Records excerpted from a collection

------------

Lemma segment_snoc (thr : nat) (os : list Outcome) (o : Outcome) :
  (0 < thr)%nat ->
  consecutive_faults thr (os ++ [o]) <->
  consecutive_faults thr os \/
  exists pre seg, os = pre ++ seg /\
    Forall (fun o => healthy o = false) (seg ++ [o]) /\ faults (seg ++ [o]) = thr.
Proof.
  intros Hthr. unfold consecutive_faults. split.
  - intros (pre & seg & post & E & Hseg & Hn).
    destruct post as [|x post _] using rev_ind.
    + rewrite app_nil_r in E.
      destruct seg as [|x seg _] using rev_ind; [unfold faults in Hn; simpl in Hn; lia|].
      rewrite app_assoc in E. apply app_inj_tail in E as [-> ->]. right. eauto.
    + rewrite !app_assoc in E. apply app_inj_tail in E as [-> _]. left.
      exists pre, seg, post. by rewrite app_assoc.
  - intros [(pre & seg & post & -> & Hseg & Hn)|(pre & seg & -> & Hseg & Hn)].
    + exists pre, seg, (post ++ [o]). by rewrite !app_assoc.
    + exists pre, (seg ++ [o]), []. by rewrite app_nil_r, !app_assoc.
Qed.

(** [trailing os n]: [n] faults since the last healthy answer. *)
Definition trailing (os : list Outcome) (n : nat) : Prop :=
  (exists pre seg, os = pre ++ seg /\ Forall (fun o => healthy o = false) seg /\
     faults seg = n) /\
  (forall pre seg, os = pre ++ seg -> Forall (fun o => healthy o = false) seg ->
     (faults seg <= n)%nat).

Lemma trailing_nil : trailing [] 0.
Proof.
  split; [by exists [], []|]. intros pre seg E _. symmetry in E.
  by apply app_eq_nil in E as [_ ->].
Qed.

Lemma trailing_healthy (os : list Outcome) (o : Outcome) :
  healthy o = true -> trailing (os ++ [o]) 0.
Proof.
  intros Ho. split; [exists (os ++ [o]), []; by rewrite app_nil_r|].
  intros pre seg E Hseg. destruct seg as [|x seg _] using rev_ind; [done|].
  rewrite app_assoc in E. apply app_inj_tail in E as [_ <-].
  rewrite Forall_app, Forall_singleton in Hseg. destruct Hseg; congruence.
Qed.

Lemma trailing_unhealthy (os : list Outcome) (o : Outcome) (n : nat) :
  healthy o = false -> trailing os n -> trailing (os ++ [o]) (n + faults [o]).
Proof.
  intros Ho [(pre & seg & -> & Hseg & Hn) Hmax]. split.
  - exists pre, (seg ++ [o]). rewrite app_assoc, faults_app, Forall_app, Forall_singleton.
    by rewrite Hn.
  - intros pre' seg' E Hseg'.
    destruct seg' as [|x seg' _] using rev_ind; [unfold faults; simpl; lia|].
    rewrite app_assoc in E. apply app_inj_tail in E as [E <-].
    rewrite faults_app. rewrite Forall_app in Hseg'. destruct Hseg' as [Hs _].
    specialize (Hmax pre' seg' E Hs). lia.
Qed.

Lemma segment_iff_trailing (thr n : nat) (os : list Outcome) (o : Outcome) :
  (0 < thr)%nat -> ~ consecutive_faults thr os -> trailing os n -> (n < thr)%nat ->
  consecutive_faults thr (os ++ [o]) <->
  healthy o = false /\ (thr <= n + faults [o])%nat.
Proof.
  intros Hthr Hno Htr Hlt. rewrite segment_snoc by done. split.
  - intros [?|(pre & seg & -> & Hseg & Hn)]; [done|].
    rewrite Forall_app, Forall_singleton in Hseg. destruct Hseg as [Hs Ho].
    split; [done|]. destruct Htr as [_ Hmax]. specialize (Hmax pre seg eq_refl Hs).
    rewrite faults_app in Hn. lia.
  - intros [Ho Hge]. right. destruct Htr as [(pre & seg & -> & Hs & Hn) _].
    exists pre, seg. rewrite Forall_app, Forall_singleton, faults_app.
    split_and!; try done.
    assert (faults [o] <= 1)%nat by (destruct o; unfold faults; simpl; lia).
    lia.
Qed.
End FaultRuns.

Module ConsecutiveRun.
Import Machine Consecutive ConsecutiveSpec ConsecutiveFacts FaultRuns.

(** The abstract state of a run inside one cooldown window: closed with
    the trailing fault count, or open since some instant of the window. *)
Definition tracks (t0 : Z) (b0 b : Registry) (u : string) (os : list Outcome) : Prop :=
  let thr := Z.to_nat (failThreshold b0) in
  gov b = gov b0 /\ failThreshold b = failThreshold b0 /\
  ((name (mach (stateOf b u)) = StateClosed /\ ~ consecutive_faults thr os /\
    exists n, trailing os n /\ (n < thr)%nat /\ failures (stateOf b u) = Z.of_nat n) \/
   (name (mach (stateOf b u)) = StateOpen /\ t0 <= openedAt (mach (stateOf b u)) /\
    consecutive_faults thr os)).

Lemma report_closed (thr t : Z) (o : Outcome) (s : state) :
  0 < thr <= max_int64 -> name (mach s) = StateClosed -> 0 <= failures s < thr ->
  let s' := (report_state thr t t None o s).1 in
  let f := if healthy o then 0 else failures s + Z.of_nat (faults [o]) in
  if decide (thr <= f)
  then name (mach s') = StateOpen /\ openedAt (mach s') = t
  else name (mach s') = StateClosed /\ failures s' = f.
Proof.
  intros Hthr Hc Hf. destruct s as [[i n ot pr] f]; simpl in *; subst n.
  assert (wrap64 (f + 1) = f + 1) as Hw
    by (apply wrap64_id; unfold in_int64, min_int64; lia).
  unfold report_state, faults; simpl.
  destruct o; simpl; try (rewrite decide_False by lia; simpl; (split; [done|lia])).
  rewrite Hw. case_decide.
  - rewrite decide_True by lia. done.
  - rewrite decide_False by lia. done.
Qed.

Lemma tracks_step (t0 t : Z) (b0 b : Registry) (u : string) (os : list Outcome) (o : Outcome) :
  reg_wf b0 -> min_int64 < cooldown (gov b0) -> t0 <= t < t0 + cooldown (gov b0) ->
  tracks t0 b0 b u os -> tracks t0 b0 (exchange u b (t, o)) u (os ++ [o]).
Proof.
  intros Hb0 Hcd Ht (Hg & Hthr & Hcase). pose proof (wf_threshold b0 Hb0) as Hpos.
  destruct Hcase as [(Hc & Hno & n & Htr & Hn & Hf)|(Ho & Hat & Hyes)].
  - destruct (exchange_closed u b t o Hc) as (Hg' & Hthr' & Hst).
    pose proof (report_closed (failThreshold b) t o (stateOf b u)) as Hrep.
    rewrite <- Hst in Hrep. rewrite Hthr, Hf in Hrep.
    specialize (Hrep Hpos Hc ltac:(lia)). cbv zeta in Hrep.
    unfold tracks. rewrite Hg', Hthr'. split_and!; [done..|].
    rewrite (segment_iff_trailing _ n) by (done || lia).
    destruct (healthy o) eqn:Hh.
    + rewrite decide_False in Hrep by lia. destruct Hrep as [? ?]. left.
      split_and!; [done|by intros []|]. exists 0%nat.
      split_and!; [by apply trailing_healthy|lia|done].
    + case_decide; destruct Hrep as [Hnm Hval].
      * right. split_and!; [done|lia|done|lia].
      * left. split_and!; [done|lia|]. exists (n + faults [o])%nat.
        split_and!; [by apply trailing_unhealthy|lia|lia].
  - destruct (exchange_open u b t o Ho) as (Hg' & Hthr' & Hst).
    { rewrite Hg. apply sub_lt; lia. }
    unfold tracks. rewrite Hg', Hthr', Hst. split_and!; [done..|]. right.
    split_and!; [done..|]. apply segment_snoc; [lia|]. by left.
Qed.

Lemma tracks_run (t0 : Z) (b0 b : Registry) (u : string) (os0 : list Outcome)
    (calls : list (Z * Outcome)) :
  reg_wf b0 -> min_int64 < cooldown (gov b0) ->
  Forall (fun c => t0 <= c.1 < t0 + cooldown (gov b0)) calls ->
  tracks t0 b0 b u os0 -> tracks t0 b0 (run u b calls) u (os0 ++ calls.*2).
Proof.
  intros Hb0 Hcd. revert b os0.
  induction calls as [|[t o] calls IH]; intros b os0 Hall Htr.
  - by rewrite app_nil_r.
  - inv Hall. rewrite fmap_cons, cons_middle, app_assoc.
    apply (IH (exchange u b (t, o))); [done|]. by apply tracks_step.
Qed.
End ConsecutiveRun.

------------

Quote the data above from the line containing "tracks t0 b0 b u os ->" to the line containing "destruct Hcase as", inclusive, and stop.

  tracks t0 b0 b u os -> tracks t0 b0 (exchange u b (t, o)) u (os ++ [o]).
Proof.
  intros Hb0 Hcd Ht (Hg & Hthr & Hcase). pose proof (wf_threshold b0 Hb0) as Hpos.
  destruct Hcase as [(Hc & Hno & n & Htr & Hn & Hf)|(Ho & Hat & Hyes)].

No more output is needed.